INSTRUCTIONS TO FOLLOW: Reproduce word for word the lines between those holding "From Stdlib Require" and "(** The exceptions", inclusive, and nothing else from the data below.

##### GIVEN INFORMATION

(** * Huntarr Minimal: the sampling-and-deduplication engine

    A shallow embedding of [huntarr.py]: the SQLite search ledger
    ([StateDB]), the date parsing and the three candidate filters, the
    page arithmetic, the four hunt functions and the cycle driver [run],
    followed by the properties of the specification that concern them.

    Conventions of the embedding.
    - An instant is a [Z], in microseconds since the Unix epoch.  The
      ledger stores [datetime.isoformat()] texts of UTC instants and SQLite
      compares them as text; on such texts (fixed-width fields, [+00:00]
      suffix, fraction omitted only when it is zero, and ['+'] sorting
      before ['.']) the text order is the order of the instants, so the
      rows keep the instant itself.
    - The table [searched] has the primary key [(app, instance, media_id)]:
      it is a finite map from that key to [searched_at].
    - The outside world (clock, remote servers, random generator) is an
      explicit oracle, threaded through a state-and-exception monad that
      also records the requests and ledger writes a computation issues.
      [random.randint], [random.sample] and [datetime] comparison follow
      the documented behaviour of the Python library.
    - [datetime] arithmetic is bounded as in Python: an instant is a
      [datetime] only between [datetime.min] and [datetime.max] (years 1
      to 9999), and [now - timedelta(hours=ttl_hours)] raises
      [OverflowError] when it leaves that range.
    - A JSON record is a typed record of the keys the code reads, a key
      read with [.get] being optional ([None] is the absent key); text
      fields hold any text.  Answers that do not have the types of the
      API (a body that is no object, a [null] or a text where a number,
      a list or an object is expected) are outside the embedding.
    - The SQLite statements themselves are taken to succeed; logging is
      left out. *)

From Stdlib Require Import ZArith Lia Bool Ascii String.
From stdpp Require Import gmap strings list fin_maps pretty.

Local Open Scope string_scope.
Local Open Scope list_scope.
Local Open Scope Z_scope.

(** ** Exceptions *)

(** The exceptions that can escape the code modelled here:
    [RequestException] for what [requests] raises ([raise_for_status],
    transport errors, an undecodable body),
    [TypeError] (comparison of an offset-naive with an offset-aware
    [datetime]), [ValueError] ([random.sample] with a negative size,
    [random.randint] on an empty range) and [OverflowError] ([datetime]
    arithmetic that leaves the range of [datetime] or of [timedelta]). *)
Inductive exn : Type := RequestException | TypeError | ValueError | OverflowError.

Inductive result (A : Type) : Type :=
| Ok (a : A)
| Raise (e : exn).
Arguments Ok {A} a.
Arguments Raise {A} e.

Global Instance exn_eq_dec : EqDecision exn.
Proof. solve_decision. Defined.

Global Instance result_eq_dec {A : Type} `{EqDecision A} : EqDecision (result A).
Proof. solve_decision. Defined.

(** ** State DB (SQLite) *)

Module Ledger.

(** [(app, instance, media_id)], the primary key of table [searched]. *)
Definition Key : Type := string * string * string.

Record StateDB : Type := mkStateDB {
  ttl_hours : Z;
  rows : gmap Key Z
}.

Definition us_per_hour : Z := 3600 * 1000000.

(** [datetime.min] and [datetime.max] read as UTC instants:
    0001-01-01T00:00:00 and 9999-12-31T23:59:59.999999. *)
Definition datetime_min : Z := -62135596800000000.
Definition datetime_max : Z := 253402300799999999.

(** The instant is one a [datetime] can hold. *)
Definition representable (t : Z) : bool :=
  (datetime_min <=? t) && (t <=? datetime_max).

(** [timedelta(hours=h)], in microseconds: [OverflowError] when its days,
    [h // 24], have a magnitude above 999999999. *)
Definition timedelta (hours : Z) : result Z :=
  if (-999999999 <=? hours / 24) && (hours / 24 <=? 999999999)
  then Ok (hours * us_per_hour)
  else Raise OverflowError.

(** [datetime.now(utc) - timedelta(hours=self.ttl_hours)]:
    [OverflowError] when the [timedelta] cannot be built or the
    difference is no [datetime]. *)
Definition cutoff (st : StateDB) (now : Z) : result Z :=
  match timedelta (ttl_hours st) with
  | Ok delta =>
      if representable (now - delta) then Ok (now - delta) else Raise OverflowError
  | Raise e => Raise e
  end.

(** [SELECT 1 FROM searched WHERE app=? AND instance=? AND media_id=?
    AND searched_at>?] with a given cutoff, then [row is not None]. *)
Definition select_after (st : StateDB) (c : Z) (app instance media_id : string) : bool :=
  match rows st !! (app, instance, media_id) with
  | Some searched_at => bool_decide (c < searched_at)
  | None => false
  end.

(** [is_searched]: the cutoff is computed, then the row is looked up. *)
Definition is_searched (st : StateDB) (now : Z) (app instance media_id : string)
    : result bool :=
  match cutoff st now with
  | Ok c => Ok (select_after st c app instance media_id)
  | Raise e => Raise e
  end.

##########

OUTPUT FOR THIS TASK:
From Stdlib Require Import ZArith Lia Bool Ascii String.
From stdpp Require Import gmap strings list fin_maps pretty.

Local Open Scope string_scope.
Local Open Scope list_scope.
Local Open Scope Z_scope.

(** ** Exceptions *)

(** The exceptions that can escape the code modelled here:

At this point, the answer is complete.